### Given data
(** * Navigation table parsing (src/navigation_table.py)

    A shallow embedding of the module that extracts the rows of a
    navigation table from a markdown page, together with the fragment of
    Python's [re] and [str] machinery the module relies on.

    Strings are lists of 8-bit characters: the development covers pages
    whose code points are below 256, and the character categories
    (whitespace, word, decimal digit, line boundary, printable, lower
    case) follow Python's Unicode tables on that range.

    Integers are unbounded, as in Python; [int] refuses digit texts
    above the interpreter's limit on their length
    (sys.get_int_max_str_digits(), 4300 digits by default). *)

From Stdlib Require Import List Ascii String ZArith NArith Bool Lia Arith.
Import ListNotations.

Local Open Scope char_scope.
Local Open Scope list_scope.

Set Implicit Arguments.

(** ** Strings *)

Definition str := list ascii.

(** A string literal of the source. *)
Definition lit (s : string) : str := list_ascii_of_string s.

Definition ord (c : ascii) : N := N_of_ascii c.

Definition in_range (lo hi : N) (c : ascii) : bool :=
  (lo <=? ord c)%N && (ord c <=? hi)%N.

Definition dquote : ascii := ascii_of_N 34.
Definition squote : ascii := ascii_of_N 39.
Definition backslash : ascii := ascii_of_N 92.
Definition LF : ascii := ascii_of_N 10.
Definition CR : ascii := ascii_of_N 13.
Definition TAB : ascii := ascii_of_N 9.

(** *** Character categories of Python on code points 0..255 *)

(** [str.isspace] and the regex category \s. *)
Definition is_space (c : ascii) : bool :=
  in_range 9 13 c || in_range 28 32 c || (ord c =? 133)%N || (ord c =? 160)%N.

(** Decimal digits, the regex category \d. *)
Definition is_digit (c : ascii) : bool := in_range 48 57 c.

(** Alphanumeric characters: letters, and characters with a digit or
    numeric value. *)
Definition is_alnum (c : ascii) : bool :=
  is_digit c || in_range 65 90 c || in_range 97 122 c
  || (ord c =? 170)%N || (ord c =? 178)%N || (ord c =? 179)%N
  || (ord c =? 181)%N || (ord c =? 185)%N || (ord c =? 186)%N
  || in_range 188 190 c
  || in_range 192 214 c || in_range 216 246 c || in_range 248 255 c.

(** The regex category \w. *)
Definition is_word (c : ascii) : bool := is_alnum c || (c =? "_").

(** Line boundaries of [str.splitlines]. *)
Definition is_linebreak (c : ascii) : bool :=
  in_range 10 13 c || in_range 28 30 c || (ord c =? 133)%N.

(** Simple lower-case mapping. *)
Definition unicode_tolower (c : ascii) : ascii :=
  if in_range 65 90 c
     || (in_range 192 222 c && negb (ord c =? 215)%N)
  then ascii_of_N (ord c + 32) else c.

(** [str.isprintable] on one character. *)
Definition is_printable (c : ascii) : bool :=
  in_range 32 126 c
  || (in_range 161 255 c && negb (ord c =? 173)%N).

(** ** Regular expressions

    The patterns of the module use literals, character sets, repetition of
    a single-character item (greedy or lazy), capture groups and
    concatenation. *)

Inductive category :=
| CATEGORY_SPACE
| CATEGORY_NOT_SPACE
| CATEGORY_WORD
| CATEGORY_DIGIT.

Inductive set_item :=
| CATEGORY (k : category)
| LITERAL (c : ascii)
| RANGE (lo hi : ascii).

(** A single-character item: a literal or a bracketed set. *)
Inductive atom :=
| Lit (c : ascii)
| In_ (items : list set_item).

Inductive regex :=
| Empty
| One (a : atom)
| Repeat (min : nat) (max : option nat) (greedy : bool) (a : atom)
| Group (n : nat) (r : regex)
| Cat (r1 r2 : regex).

(** The escape of a backslash inside a set. *)
Definition class_escape (c : ascii) : set_item :=
  if c =? "w" then CATEGORY CATEGORY_WORD
  else if c =? "s" then CATEGORY CATEGORY_SPACE
  else if c =? "S" then CATEGORY CATEGORY_NOT_SPACE
  else if c =? "d" then CATEGORY CATEGORY_DIGIT
  else LITERAL c.

(** The items of a set, from the text between its brackets: a backslash
    escapes the next character, lo-hi is a range, a hyphen at the end is
    itself. *)
Fixpoint parse_set (s : str) : list set_item :=
  match s with
  | [] => []
  | c :: rest =>
      if c =? backslash then
        match rest with
        | e :: rest' => class_escape e :: parse_set rest'
        | [] => [LITERAL c]
        end
      else
        match rest with
        | d :: hi :: rest' =>
            if d =? "-" then RANGE c hi :: parse_set rest'
            else LITERAL c :: parse_set rest
        | _ => LITERAL c :: parse_set rest
        end
  end.

Definition category_match (k : category) (c : ascii) : bool :=
  match k with
  | CATEGORY_SPACE => is_space c
  | CATEGORY_NOT_SPACE => negb (is_space c)
  | CATEGORY_WORD => is_word c
  | CATEGORY_DIGIT => is_digit c
  end.

Definition set_item_match (ignorecase : bool) (i : set_item) (c : ascii) : bool :=
  match i with
  | CATEGORY k => category_match k c
  | LITERAL l =>
      if ignorecase then (unicode_tolower c =? unicode_tolower l) else (c =? l)
  | RANGE lo hi =>
      in_range (ord lo) (ord hi) c
      || (ignorecase && in_range (ord lo) (ord hi) (unicode_tolower c))
  end.

Definition atom_match (ignorecase : bool) (a : atom) (c : ascii) : bool :=
  match a with
  | Lit l =>
      if ignorecase then (unicode_tolower c =? unicode_tolower l) else (c =? l)
  | In_ items => existsb (fun i => set_item_match ignorecase i c) items
  end.

(** *** The backtracking matcher

    [k] is the rest of the pattern; alternatives are tried in the order of
    the engine and the first success is returned. *)

Definition dec_max (max : option nat) : option nat := option_map pred max.

Definition max_reached (max : option nat) : bool :=
  match max with Some 0 => true | _ => false end.

Section Repeat.
Variable A : Type.
Variable p : ascii -> bool.
(** A lookup context that finds the folder [repo] at [/repo]. *)
Definition repo_lookup : PathLookup :=
  {| cwd := Path.of_string "/";
     resolve p :=
       if bool_decide (p = Path.of_string "repo") then Some (Path.of_string "/repo")
       else None |}.

(** [/repo] as the only folder, holding the three files of [sample_disk]. *)
Definition only_repo (p : Path) : bool := bool_decide (p = Path.of_string "/repo").


(** The same folder listing an entry [gone.py] that the disk does not
    hold. *)
Definition dangling_fs : FileSystem :=
  {| listdir p :=
       if only_repo p then Some ["notes.txt"; "gone.py"; "mod.py"] else None;
     is_file p := negb (only_repo p);
     is_a_notebook _ := false |}.

(** ** Facts on [ImportFileResolver] *)

Section ImportFileResolverFacts.

Import ImportFileResolver.

Variable self : ImportFileResolver.t.

Lemma string_eqb_empty (name : string) :
  String.eqb name "" = bool_decide (name = "").
Proof. by destruct name. Qed.

(** Past the first character the loop only counts dots. *)
Lemma import_parts_later (cwd_posix : string) (i : nat) (rest : string) :
  import_parts cwd_posix (S i) rest =
    replicate (leading_dots rest) ".." ++
    match Str.drop (leading_dots rest) rest with
    | EmptyString => []
    | remainder => [Str.replace "." "/" remainder]
    end.
Proof.
  revert i; induction rest as [|rune tail IH]; intros i; [done|].
  cbn [import_parts Nat.eqb andb]. destruct (Ascii.eqb_spec rune ".") as [->|Hne].
  - cbn [negb leading_dots Str.drop replicate app]. by rewrite IH.
  - cbn [negb]. assert (leading_dots (String rune tail) = 0) as ->.
    { destruct rune as [[] [] [] [] [] [] [] []]; try done. }
    done.
Qed.

(** The loop computes the translation the specification words. *)
Lemma import_parts_translated (cwd_posix name : string) :
  import_parts cwd_posix 0 name = translated_parts cwd_posix name.
Proof.
  destruct name as [|rune tail]; [done|].
  unfold translated_parts. cbn [import_parts Nat.eqb andb].
  destruct (Ascii.eqb_spec rune ".") as [->|Hne].
  - cbn [leading_dots Str.drop]. rewrite import_parts_later.
    by destruct (Str.drop (leading_dots tail) tail).
  - cbn [negb]. assert (leading_dots (String rune tail) = 0) as ->.
    { destruct rune as [[] [] [] [] [] [] [] []]; try done. }
    done.
Qed.

(** What the loop over two candidates does. *)
Lemma probe_two (path_lookup : PathLookup) (first second : string) :
  probe self path_lookup [first; second] =
    match resolve path_lookup (Path.of_string first) with
    | Some absolute_path =>
        (Some (MaybeDependency.mk
                 (Some (Dependency.mk (_file_loader self) absolute_path false)) []),
         [CallResolve (Path.of_string first)])
    | None =>
        match resolve path_lookup (Path.of_string second) with
        | Some absolute_path =>
            (Some (MaybeDependency.mk
                     (Some (Dependency.mk (_file_loader self) absolute_path false)) []),
             [CallResolve (Path.of_string first); CallResolve (Path.of_string second)])
        | None =>
            (None, [CallResolve (Path.of_string first); CallResolve (Path.of_string second)])
        end
    end.
Proof.
  cbn [probe]. unfold lookup, tbind, tret; cbn [fst snd].
  destruct (resolve path_lookup (Path.of_string first)); [done|].
  destruct (resolve path_lookup (Path.of_string second)); done.
Qed.

(** What [_resolve_import] does with a name that is not empty. *)
Lemma _resolve_import_probe (path_lookup : PathLookup) (name : string) :
  name ≠ "" →
  _resolve_import self path_lookup name =
    probe self path_lookup
      (candidates (translated_parts (Path.as_posix (cwd path_lookup)) name)).
Proof.
  intros Hname. unfold _resolve_import.
  rewrite string_eqb_empty, bool_decide_eq_false_2 by done.
  by rewrite import_parts_translated.
Qed.

(** What [resolve_import] does once the allow-list has answered. *)
Lemma resolve_import_unfold (path_lookup : PathLookup) (name : string) :
  resolve_import self path_lookup name =
    let compatibility := module_compatibility (_allow_list self) name in
    if Compatibility.known compatibility then
      (MaybeDependency.mk None (Compatibility.problems compatibility),
       [CallModuleCompatibility name])
    else
      let stage := _resolve_import self path_lookup name in
      (default (_fail "import-not-found" ("Could not locate import: " +:+ name))
               (value stage),
       CallModuleCompatibility name :: calls stage).
Proof.
  unfold resolve_import, _resolve_allow_list, tbind, tret, value, calls; cbn [fst snd].
  destruct (module_compatibility (_allow_list self) name) as [[] problems];
    cbn [negb Compatibility.known Compatibility.problems fst snd].
  - by destruct problems.
  - destruct (_resolve_import self path_lookup name) as [[?|] ?];
      cbn [fst snd app default]; by rewrite app_nil_r.
Qed.

(** The candidate loop answers nothing, or a dependency without problems. *)
Lemma probe_value (path_lookup : PathLookup) (cands : list string) (maybe : MaybeDependency) :
  value (probe self path_lookup cands) = Some maybe →
  ∃ dependency, maybe = MaybeDependency.mk (Some dependency) [].
Proof.
  induction cands as [|candidate cands IH]; [done|].
  cbn [probe]. unfold lookup, tbind, tret, value in *; cbn [fst snd] in *.
  destruct (resolve path_lookup (Path.of_string candidate)) as [absolute_path|].
  - intros [= <-]. eauto.
  - exact IH.
Qed.

(** The candidate loop answers nothing when no candidate resolves. *)
Lemma probe_none (path_lookup : PathLookup) (cands : list string) :
  Forall (λ path, resolve path_lookup path = None) (Path.of_string <$> cands) →
  value (probe self path_lookup cands) = None.
Proof.
  induction cands as [|candidate cands IH]; [done|].
  rewrite fmap_cons, Forall_cons. intros [Hnone Hrest].
  cbn [probe]. unfold lookup, tbind, tret, value in *; cbn [fst snd] in *.
  rewrite Hnone. by apply IH.
Qed.

(** The path-search stage, when it answers, names a dependency or a
    problem; so does the failure that stands in when it does not. *)
Lemma resolve_import_stage_decides (path_lookup : PathLookup) (name : string) :
  let answer :=
    default (_fail "import-not-found" ("Could not locate import: " +:+ name))
            (value (_resolve_import self path_lookup name)) in
  ¬ (MaybeDependency.dependency answer = None ∧ MaybeDependency.problems answer = []).
Proof.
  unfold _resolve_import. destruct (String.eqb name "").
  - cbn. by intros [_ ?].
  - destruct (value (probe self path_lookup
                (candidates (import_parts (Path.as_posix (cwd path_lookup)) 0 name))))
      as [maybe|] eqn:Hprobe.
    + apply probe_value in Hprobe as [dependency ->]. cbn. by intros [? _].
    + cbn. by intros [_ ?].
Qed.

End ImportFileResolverFacts.

(** ** The claims on [ImportFileResolver] *)

(** C1, as the code has it. The empty name is answered at once, with no
    dependency and the single problem [ucx-bug], before any path is handed to
    the lookup. For every import name that is not empty, [_resolve_import]
    translates the name as worded (the first leading dot is
    the lookup directory, each further leading dot one [..] step, the rest
    with its dots turned into separators), probes [<path>.py] and then
    [<path>/__init__.py], and the first that resolves becomes a [Dependency]
    that does not inherit the context. From [/root/pkg], the name [.] probes
    [/root/pkg.py] then [/root/pkg/__init__.py], and [..sibling] probes
    [/root/pkg/../sibling.py] then [/root/pkg/../sibling/__init__.py]: the
    parent step stays a [..] segment of the probed path. *)
Theorem resolve_import_translation :
  (∀ (self : ImportFileResolver.t) (path_lookup : PathLookup) (name : string),
     name ≠ "" →
     let path :=
       Str.join "/"
         (ImportFileResolver.translated_parts (Path.as_posix (cwd path_lookup)) name) in
     let first := Path.of_string (path +:+ ".py") in
     let second := Path.of_string (path +:+ "/__init__.py") in
     let found absolute_path :=
       Some (MaybeDependency.mk
               (Some (Dependency.mk (ImportFileResolver._file_loader self) absolute_path false))
               []) in
     ImportFileResolver._resolve_import self path_lookup name =
       match resolve path_lookup first with
       | Some absolute_path => (found absolute_path, [CallResolve first])
       | None =>
           match resolve path_lookup second with
           | Some absolute_path =>
               (found absolute_path, [CallResolve first; CallResolve second])
           | None => (None, [CallResolve first; CallResolve second])
           end
       end) ∧
  probed (ImportFileResolver._resolve_import sample_resolver empty_lookup ".") =
    [Path.of_string "/root/pkg.py"; Path.of_string "/root/pkg/__init__.py"] ∧
  probed (ImportFileResolver._resolve_import sample_resolver empty_lookup "..sibling") =
    [Path.of_string "/root/pkg/../sibling.py";
     Path.of_string "/root/pkg/../sibling/__init__.py"] ∧
  (∀ (self : ImportFileResolver.t) (path_lookup : PathLookup),
     ImportFileResolver._resolve_import self path_lookup "" =
       (Some (MaybeDependency.mk None
                [DependencyProblem.mk "ucx-bug" "Import name is empty"]),
        [])).
Proof.
  split_and!; [|by vm_compute..|done].
  intros self path_lookup name Hname path first second found.
  rewrite _resolve_import_probe by done.
  unfold ImportFileResolver.candidates. by rewrite probe_two.
Qed.

Lemma resolve_import_translation_witness :
  ImportFileResolver._resolve_import sample_resolver full_lookup "..sibling" =
    (Some (MaybeDependency.mk
             (Some (Dependency.mk FileLoader (Path.of_string "/root/pkg/../sibling.py") false))
             []),
     [CallResolve (Path.of_string "/root/pkg/../sibling.py")]).
Proof.
  pose proof (proj1 resolve_import_translation sample_resolver full_lookup "..sibling") as H.
  specialize (H ltac:(done)). exact H.
Defined.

### Work to be completed
What you give back must be the stretch above, starting at the line with "(MaybeDependency.mk None (Compatibility.problems" and ending at the line with "Lemma probe_value (path_lookup", copied exactly.

### Result below
      (MaybeDependency.mk None (Compatibility.problems compatibility),
       [CallModuleCompatibility name])
    else
      let stage := _resolve_import self path_lookup name in
      (default (_fail "import-not-found" ("Could not locate import: " +:+ name))
               (value stage),
       CallModuleCompatibility name :: calls stage).
Proof.
  unfold resolve_import, _resolve_allow_list, tbind, tret, value, calls; cbn [fst snd].
  destruct (module_compatibility (_allow_list self) name) as [[] problems];
    cbn [negb Compatibility.known Compatibility.problems fst snd].
  - by destruct problems.
  - destruct (_resolve_import self path_lookup name) as [[?|] ?];
      cbn [fst snd app default]; by rewrite app_nil_r.
Qed.

(** The candidate loop answers nothing, or a dependency without problems. *)
Lemma probe_value (path_lookup : PathLookup) (cands : list string) (maybe : MaybeDependency) :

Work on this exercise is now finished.